I rarely think of those days anymore. I wouldn’t have believed it possible then that a time would come when I wouldn’t be thinking of the pain at every possible second and  it  overriding  every  moment  in  my  life.  Any  back problems I have now are normal back aches from things like painting ceilings and laying patio bricks. And I cut my noodles just fine, thank you.

But today I read an article on the two questions that every doctor should ask, and it brought  everything back at full force.

My sister-in-law,  who is in medicine, and I had a talk last  Thanksgiving  about those inane questions  that you get asked in triage. Like, “On a scale of 1 to 10, 10 being the worst pain you’ve ever had (or can imagine), how bad is the pain?”

If you’ve had a couple of babies and a back injury, that  skews  the  scale  somewhat.  If  the  sewing  needle logged  in my  foot is a 5 compared to birthing  a stuck baby, then hey, why even  bother to go to the doctor? (Note: for the needle in my foot, they took an X-ray…but they didn’t for my back.)

The article I read said instead that a physician should ask, “Are you suffering?” and then “Where does the pain come from?”

If any of my doctors had ever asked that of my back injury!

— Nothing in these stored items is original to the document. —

(** The demo stream: a quarter of a token per day, eight tokens, a cap of a hundred. *)
Lemma demo_rate_lasts t d : 6 ≤ d → ratePerSecond t = ratePerDayToScaled (10 ^ d / 4) → total t = 100 * 10 ^ d →
  (∀ n, n ≤ startTime t + 32 * 86400 → 0 ≤ accruedAt t n ≤ 8 * 10 ^ d) ∧
  (∀ n m, startTime t ≤ n < m → m ≤ startTime t + 399 * 86400 → accruedAt t n < accruedAt t m).
Proof.
  intros Hd Hr Ht. destruct (quarter d ltac:(lia)) as [Eq Eq2].
  assert (10 ^ 4 ≤ 10 ^ (d - 2)) by (apply Z.pow_le_mono_r; lia). set (x := 10 ^ d / 4) in *.
  assert (RATE_SCALE ≤ ratePerSecond t) as Hscale.
  { rewrite Hr. unfold ratePerDayToScaled, RATE_SCALE. rewrite Z.quot_div_nonneg by lia.
    apply Z.div_le_lower_bound; lia. }
  split.
  - intros n Hn. pose proof (accrual_of_day t x n 32 ltac:(lia) ltac:(lia) Hr ltac:(lia) ltac:(lia)). lia.
  - intros n m Hn Hm. apply accrual_strict; [done|done|].
    pose proof (accrual_of_day t x m 399 ltac:(lia) ltac:(lia) Hr ltac:(lia) ltac:(lia)). lia.
Qed.

Lemma demo_terms_ok_of `{EvmLaws, Viem, !ViemLaws} env a b unit per_day now ms :
  isAddress (Demo.TOKEN env) = true → 0 ≤ per_day < 10 ^ 36 → 0 ≤ unit ≤ 10 ^ 36 → 3 * 86400 ≤ now < 2 ^ 63 →
  terms_ok (Demo.terms env (account_address a) (account_address b) unit per_day (Demo.start_of now) ms).
Proof.
  intros Htok Hx Hu Hnow. unfold terms_ok, Demo.terms. cbn [employer recipient token ratePerSecond total startTime salt].
  split; [apply account_shape|]. split; [apply account_shape|]. split; [done|]. split.
  { unfold ratePerDayToScaled, RATE_SCALE. rewrite Z.quot_div_nonneg by lia.
    split; [apply Z.div_pos; lia|apply Z.div_lt_upper_bound; lia]. }
  split; [unfold Demo.TOTAL_WHOLE; lia|]. split; [|apply hash_salt]. unfold Demo.start_of, Demo.BACKDATE_DAYS. lia.
Qed.

(** ** Properties *)

(** C18: the settlement test passes on a correct deployment.  From any reachable
    state of the vault, for an employer with one token and a network that takes up
    to a minute per step, [test-settle.ts] runs to its end: all of its checks hold.
    The stream it opened is then cancelled, with exactly what the enclave computed
    paid to the recipient: the accrual of a tenth of a token per day between the
    creation and the enclave's answer, at most the funding.  The rest is back with
    the employer, and the vault holds what it held before. *)
Theorem settle_test_passes `{JsEngine, EvmLaws, Viem, !ViemLaws, Ecies, !EciesLaws, Erc20, !Erc20Laws}
    env enclave net lat dec abi srv emp tee ke L alice rnd c :
  stage env enclave net lat dec abi srv emp tee ke L →
  privateKeyToAccount DEMO_RECIPIENT_KEY = Ret alice →
  let me := hex_value (account_address emp) in
  let him := hex_value (account_address alice) in
  let fxrp := hex_value Settle.FXRP in
  him ≠ 0 → him ≠ me → him ≠ this net → 10 ^ dec ≤ balances (lv_world L) fxrp me →
  let t := Settle.terms (account_address emp) (account_address alice) (10 ^ dec) (lv_ms L / 1000) (lv_ms L) in
  be_value (keccak (abi_encode (terms_words t))) ≠ 0 →
  encrypt (ecies_public ke) rnd (abi_encode (terms_words t)) = Ret c →
  let T := (lv_ms L + 45000 + 4 * lat) / 1000 in
  ∃ L', Settle.main (live_ops net me srv enclave lat dec) env (Ret abi) rnd L = (Done tt, L') ∧
    let s := stream_at (vault (lv_world L')) (nextStreamId (vault (lv_world L))) in
    s_cancelled s = true ∧ s_funded s = 10 ^ dec ∧ s_withdrawn s = accruedAt t T ∧
    0 ≤ accruedAt t T ≤ 10 ^ dec ∧
    balances (lv_world L') fxrp him = balances (lv_world L) fxrp him + accruedAt t T ∧
    balances (lv_world L') fxrp me = balances (lv_world L) fxrp me - accruedAt t T ∧
    balances (lv_world L') fxrp (this net) = balances (lv_world L) fxrp (this net).
Proof.
  intros Hst Halice me him fxrp H1' H2' H3' Hbal t Hcm Hc T.
  pose proof (settle_terms_ok env enclave net lat dec abi srv emp tee ke L Hst alice) as Ht. fold t in Ht.
  pose proof (unit_range env enclave net lat dec abi srv emp tee ke L Hst) as Hu.
  destruct (stage_vault env enclave net lat dec abi srv emp tee ke L Hst) as (_ & _ & Hid).
  destruct (sg_employer _ _ _ _ _ _ _ _ _ _ _ Hst) as (key & Ekey & Eemp).
  destruct (sg_ecies _ _ _ _ _ _ _ _ _ _ _ Hst) as [Eke _].
  destruct (sg_clock _ _ _ _ _ _ _ _ _ _ _ Hst) as [Hlat Hms].
  pose proof (sg_ids _ _ _ _ _ _ _ _ _ _ _ Hst) as Hids.
  set (id := nextStreamId (vault (lv_world L))) in *.
  set (p := abi_encode (terms_words t)) in *.
  destruct (opens env enclave net lat dec abi srv emp tee ke L Hst Settle.ERC20 (account_address alice) Settle.FXRP p
    (lv_ms L / 1000) c (10 ^ dec) (λ _, js "createStream reverted") (js "StreamCreated not found") (js "fund reverted")
    ltac:(by left) H1' ltac:(by vm_compute) Hcm ltac:(lia) Hbal)
    as (L1 & L2 & Hcreate & Hfund & Hopen & _). fold id in Hcreate, Hfund.
  pose proof Hopen as (Hms2 & Happ2 & _).
  set (L3 := {| lv_world := lv_world L2; lv_ms := lv_ms L2 + 45000; lv_app := lv_app L2; lv_receipts := lv_receipts L2;
      lv_allowance := lv_allowance L2 |}).
  assert (lv_ms L3 = lv_ms L + 3 * lat + 45000) as Hms3 by (cbn [L3 lv_ms]; lia).
  destruct (settle_asks env enclave net lat dec abi srv emp tee ke L Hst alice rnd c id L3 Hc ltac:(lia) ltac:(lia))
    as (req & sg & app & Hask & Hsg). fold t in Hask, Hsg. fold p in Hask, Hsg.
  replace ((lv_ms L3 + lat) / 1000) with T in Hask, Hsg by (unfold T; f_equal; lia).
  set (L4 := {| lv_world := lv_world L3; lv_ms := lv_ms L3 + lat; lv_app := app; lv_receipts := lv_receipts L3;
      lv_allowance := lv_allowance L3 |}) in *.
  pose proof (Z.div_mod (lv_ms L) 1000 ltac:(lia)). pose proof (Z.mod_pos_bound (lv_ms L) 1000 ltac:(lia)).
  pose proof (Z.div_mod (lv_ms L + 45000 + 4 * lat) 1000 ltac:(lia)) as DT. fold T in DT.
  pose proof (Z.mod_pos_bound (lv_ms L + 45000 + 4 * lat) 1000 ltac:(lia)).
  assert ((lv_ms L4 + lat) / 1000 ≤ T + 600) as Hlate
    by (apply Z.div_le_upper_bound; [lia|]; cbn [L4 lv_ms]; lia).
  destruct (settle_pays env enclave net lat dec abi srv emp tee ke L Hst alice req sg T (lv_ms L / 1000) L4 H2' H3')
    as (L5 & Hrun & Hres).
  { destruct Hopen as (_ & _ & Hrest). split; [reflexivity|]. split; [reflexivity|]. exact Hrest. }
  { lia. } { lia. } { exact Hlate. } { exact Hsg. }
  exists L5. fold id in Hrun, Hres. split.
  - eapply (settle_main_runs env enclave net lat dec abi srv emp tee ke L Hst alice);
      [exact Ekey|exact Eemp|exact Eke|exact Halice|exact Hc|exact Hcreate|exact Hfund|exact Hask|exact Hrun].
  - cbn zeta in *. destruct Hres as (R1 & R2 & R3 & R4 & R5 & R6). do 3 (split; [done|]).
    split; [|done]. apply (settle_accrual env enclave net lat dec abi srv emp tee ke L Hst alice). lia.
Qed.

(** C19: the demo stream lasts.  For a token of 6 to 22 decimals, from any
    reachable state of the vault and for an employer with eight tokens,
    [create-demo-stream.ts] runs to its end; the stream is then open with eight
    tokens, and its terms, which hash to its commitment, are in the log.  And the
    promises of the script's header hold: what has accrued never exceeds the funding
    for 29 days from the creation (32 from the start, which is set three days back),
    so no payout is cut; and the amount shown grows with every second, for 399 days. *)
Theorem demo_stream_lasts `{JsEngine, EvmLaws, Viem, !ViemLaws, Ecies, !EciesLaws, Erc20, !Erc20Laws}
    env enclave net lat dec abi srv emp tee ke L alice rnd c formatUnits :
  stage env enclave net lat dec abi srv emp tee ke L →
  privateKeyToAccount DEMO_RECIPIENT_KEY = Ret alice → hex_value (account_address alice) ≠ 0 →
  6 ≤ dec ≤ 22 → isAddress (Demo.TOKEN env) = true → hex_value (Demo.TOKEN env) ≠ 0 →
  8 * 10 ^ dec ≤ balances (lv_world L) (hex_value (Demo.TOKEN env)) (hex_value (account_address emp)) →
  let now := lv_ms L / 1000 in
  let t := Demo.terms env (account_address emp) (account_address alice) (10 ^ dec) (10 ^ dec / 4)
    (Demo.start_of now) (lv_ms L) in
  let p := abi_encode (terms_words t) in
  3 * 86400 ≤ now → be_value (keccak p) ≠ 0 → encrypt (ecies_public ke) rnd p = Ret c →
  ∃ L', Demo.main (live_ops net (hex_value (account_address emp)) srv enclave lat dec) env (Ret abi) rnd formatUnits L
      = (Done tt, L') ∧
    let id := nextStreamId (vault (lv_world L)) in
    let s := stream_at (vault (lv_world L')) id in
    s_funded s = 8 * 10 ^ dec ∧ s_withdrawn s = 0 ∧ s_cancelled s = false ∧ s_commitment s = be_value (keccak p) ∧
    last (events (lv_world L')) = Some (TermsRevealed id p) ∧
    (∀ n, n ≤ now + 29 * 86400 → 0 ≤ accruedAt t n ≤ s_funded s) ∧
    (∀ n m, now ≤ n < m → m ≤ startTime t + 399 * 86400 → accruedAt t n < accruedAt t m).
Proof.
  intros Hst Halice Hr Hdec Htok Hk Hbal now t p Hnow Hcm Hc.
  pose proof (unit_range env enclave net lat dec abi srv emp tee ke L Hst) as Hu.
  destruct (quarter dec ltac:(lia)) as [Hq _].
  destruct (sg_employer _ _ _ _ _ _ _ _ _ _ _ Hst) as (key & Ekey & Eemp).
  destruct (sg_ecies _ _ _ _ _ _ _ _ _ _ _ Hst) as [Eke _].
  destruct (sg_vault _ _ _ _ _ _ _ _ _ _ _ Hst) as [_ Hv].
  destruct (sg_clock _ _ _ _ _ _ _ _ _ _ _ Hst) as [Hlat Hms].
  set (x := 10 ^ dec / 4) in *.
  assert (terms_ok t) as Ht by (apply demo_terms_ok_of; try done; try lia;
    split; [lia|apply Z.div_lt_upper_bound; lia]).
  destruct (opens env enclave net lat dec abi srv emp tee ke L Hst Demo.ERC20 (account_address alice) (Demo.TOKEN env) p
    (Demo.start_of now) c (8 * 10 ^ dec) (λ _, js "createStream reverted") (js "StreamCreated not found") (js "fund reverted")
    ltac:(by left) Hr Hk Hcm ltac:(lia) Hbal) as (L1 & L2 & Hcreate & Hfund & Hopen & _).
  set (id := nextStreamId (vault (lv_world L))) in *.
  destruct Hopen as (_ & _ & _ & _ & Hs & _). fold id in Hs.
  destruct (sg_me _ _ _ _ _ _ _ _ _ _ _ Hst) as [Hme _].
  pose proof (reveals env enclave net lat dec abi srv emp tee ke L Hst id p L2) as Hcall. rewrite Hs in Hcall.
  specialize (Hcall eq_refl Hme (abi_encode_bytes _) eq_refl).
  eexists. split.
  - unfold Demo.main, with_env. rewrite Ekey, Eke.
    erewrite run_lift by exact Eemp. erewrite run_lift by exact Halice. erewrite run_lift by reflexivity.
    erewrite run_reading by reflexivity. erewrite run_reading by reflexivity. erewrite run_reading by reflexivity.
    rewrite run_must by (by apply Z.leb_le). erewrite run_lift by (apply demo_per_day; lia).
    unfold now_s, now_ms_of. erewrite run_reading by reflexivity. erewrite run_reading by reflexivity.
    cbn [op_now live_ops]. fold x. fold now. fold t.
    erewrite run_lift by by apply terms_abi_words. erewrite run_lift by by apply commitTo_hash. fold p.
    erewrite run_lift by exact (seals env enclave net lat dec abi srv emp tee ke L Hst t rnd c Ht Hc).
    erewrite run_step by exact Hcreate. erewrite run_step by exact Hfund. erewrite run_step by exact Hcall. reflexivity.
  - cbn zeta. cbn [mined lv_world emit vault events]. rewrite Hs. cbn [s_funded s_withdrawn s_cancelled s_commitment].
    do 4 (split; [done|]). split; [by rewrite last_snoc|].
    destruct (demo_rate_lasts t dec ltac:(lia) eq_refl eq_refl) as [H1' H2'].
    change (startTime t) with (now - 3 * 86400) in *. split.
    + intros n Hn. apply H1'. lia.
    + intros n m Hn Hm. apply H2'; lia.
Qed.

(** ** A concrete stage *)

#[local] Existing Instance plain_engine.

Definition demo_employer_key : jsstr := js "0x00000000000000000000000000000000000000000000000000000000000000e1".
Definition stage_env : Environment := λ k,
  if str_eqb k (js "DEPLOYMENT_PRIVATE_KEY") then Some demo_employer_key
  else if str_eqb k (js "TEE_ECIES_PRIVKEY") then Some demo_key
  else if str_eqb k (js "TEE_SIGNER_PRIVKEY") then Some demo_signer
  else if str_eqb k (js "STREAMVAULT_ADDRESS") then Some demo_vault else None.
Definition stage_abi : list abi_item :=
  [AFunction (js "createStream"); AFunction (js "fund"); AFunction (js "withdraw"); AFunction (js "cancelStream");
   AFunction (js "revealTerms")].

(** A vault without streams, and an employer rich in every token. *)
Definition stage_world : World := deployed 1 238 (λ _ h, if decide (h = 225) then 10 ^ 9 else 0).
Definition stage_live : Live :=
  {| lv_world := stage_world; lv_ms := 1700000000000; lv_app := init_state; lv_receipts := [];
     lv_allowance := λ _ _, 0 |}.

Lemma demo_stage srv : demo_server = Ret srv →
  stage stage_env stage_env toy_net 2000 6 stage_abi srv (demo_account 225) (demo_account 238) demo_key stage_live.
Proof.
  intros Hm. split.
  - exact Hm.
  - exists demo_employer_key. split; reflexivity.
  - split; reflexivity.
  - exists demo_signer. split; reflexivity.
  - split; [reflexivity|vm_compute; reflexivity].
  - split; [reflexivity|]. cbn. lia.
  - exists stage_world, []. split; [|constructor]. exists 1, 238. eexists. split; [reflexivity|]. intros k. cbn. by case_decide.
  - split; [vm_compute; reflexivity|]. cbn. lia.
  - cbn. lia.
  - cbn. lia.
  - split; vm_compute; discriminate.
  - split; [|lia]. intros k from to n b Hn. apply toy_transfer. apply andb_true_iff. by rewrite !Z.leb_le.
  - intros k h. cbn. case_decide; lia.
  - intros f Hf. rewrite !elem_of_cons in Hf.
    destruct Hf as [->|[->|[->|[->|[->|Hf]]]]]; [apply (bool_decide_eq_true_1 _); vm_compute; reflexivity..|].
    by apply not_elem_of_nil in Hf.
Qed.

Definition demo_alice : @account toy_viem := ret_or 0 (@privateKeyToAccount toy_viem DEMO_RECIPIENT_KEY).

“Yes, Doctor,  I’m  suffering.  The  pain  is as bad  as childbirth but with no relief in sight, but the real suffering is from feeling so useless and unproductive,  in not being able to help myself and in not having any champions to help me either, in being tied up in red tape that I’ve spent years helping others through, in having people who don’t know me assume I’m a crook and having people who do know me question my integrity because they can’t see my injury,  in  having  been  a  “superstar”  to  my  bosses  for years and suddenly I’m a liability because you never know when  you’ll have to do more paperwork on me, on not being able to pick up my little girl and carry her anymore and the way she doesn’t understand and takes it as rejection, in being so much trouble to everyone else, in  not being able to be a whole person, in not being able to get through all these persistent legal and medical roadblocks, in just hurting all the time and being so tired of hurting and never having any energy left over for anything in me that’s creative and just getting through day by day, moment by moment of pain and being so tempted just to end everything so I can stop hurting but absolutely determined that I still have stories to tell that only I can write and that most of all I won’t  give up on raising my girls myself. Yes, Doc, I’m in pain, but more importantly, I’m really, truly suffering and I need your help.”

I’m sometimes asked why I have sneered at so many doctors. It’s because I’ve known more without compassion than with. I have noted, however, that the ones I’ve chosen for myself and my family have been of the compassion variety.  It’s the ones chosen  for  me who have been the real stinkers.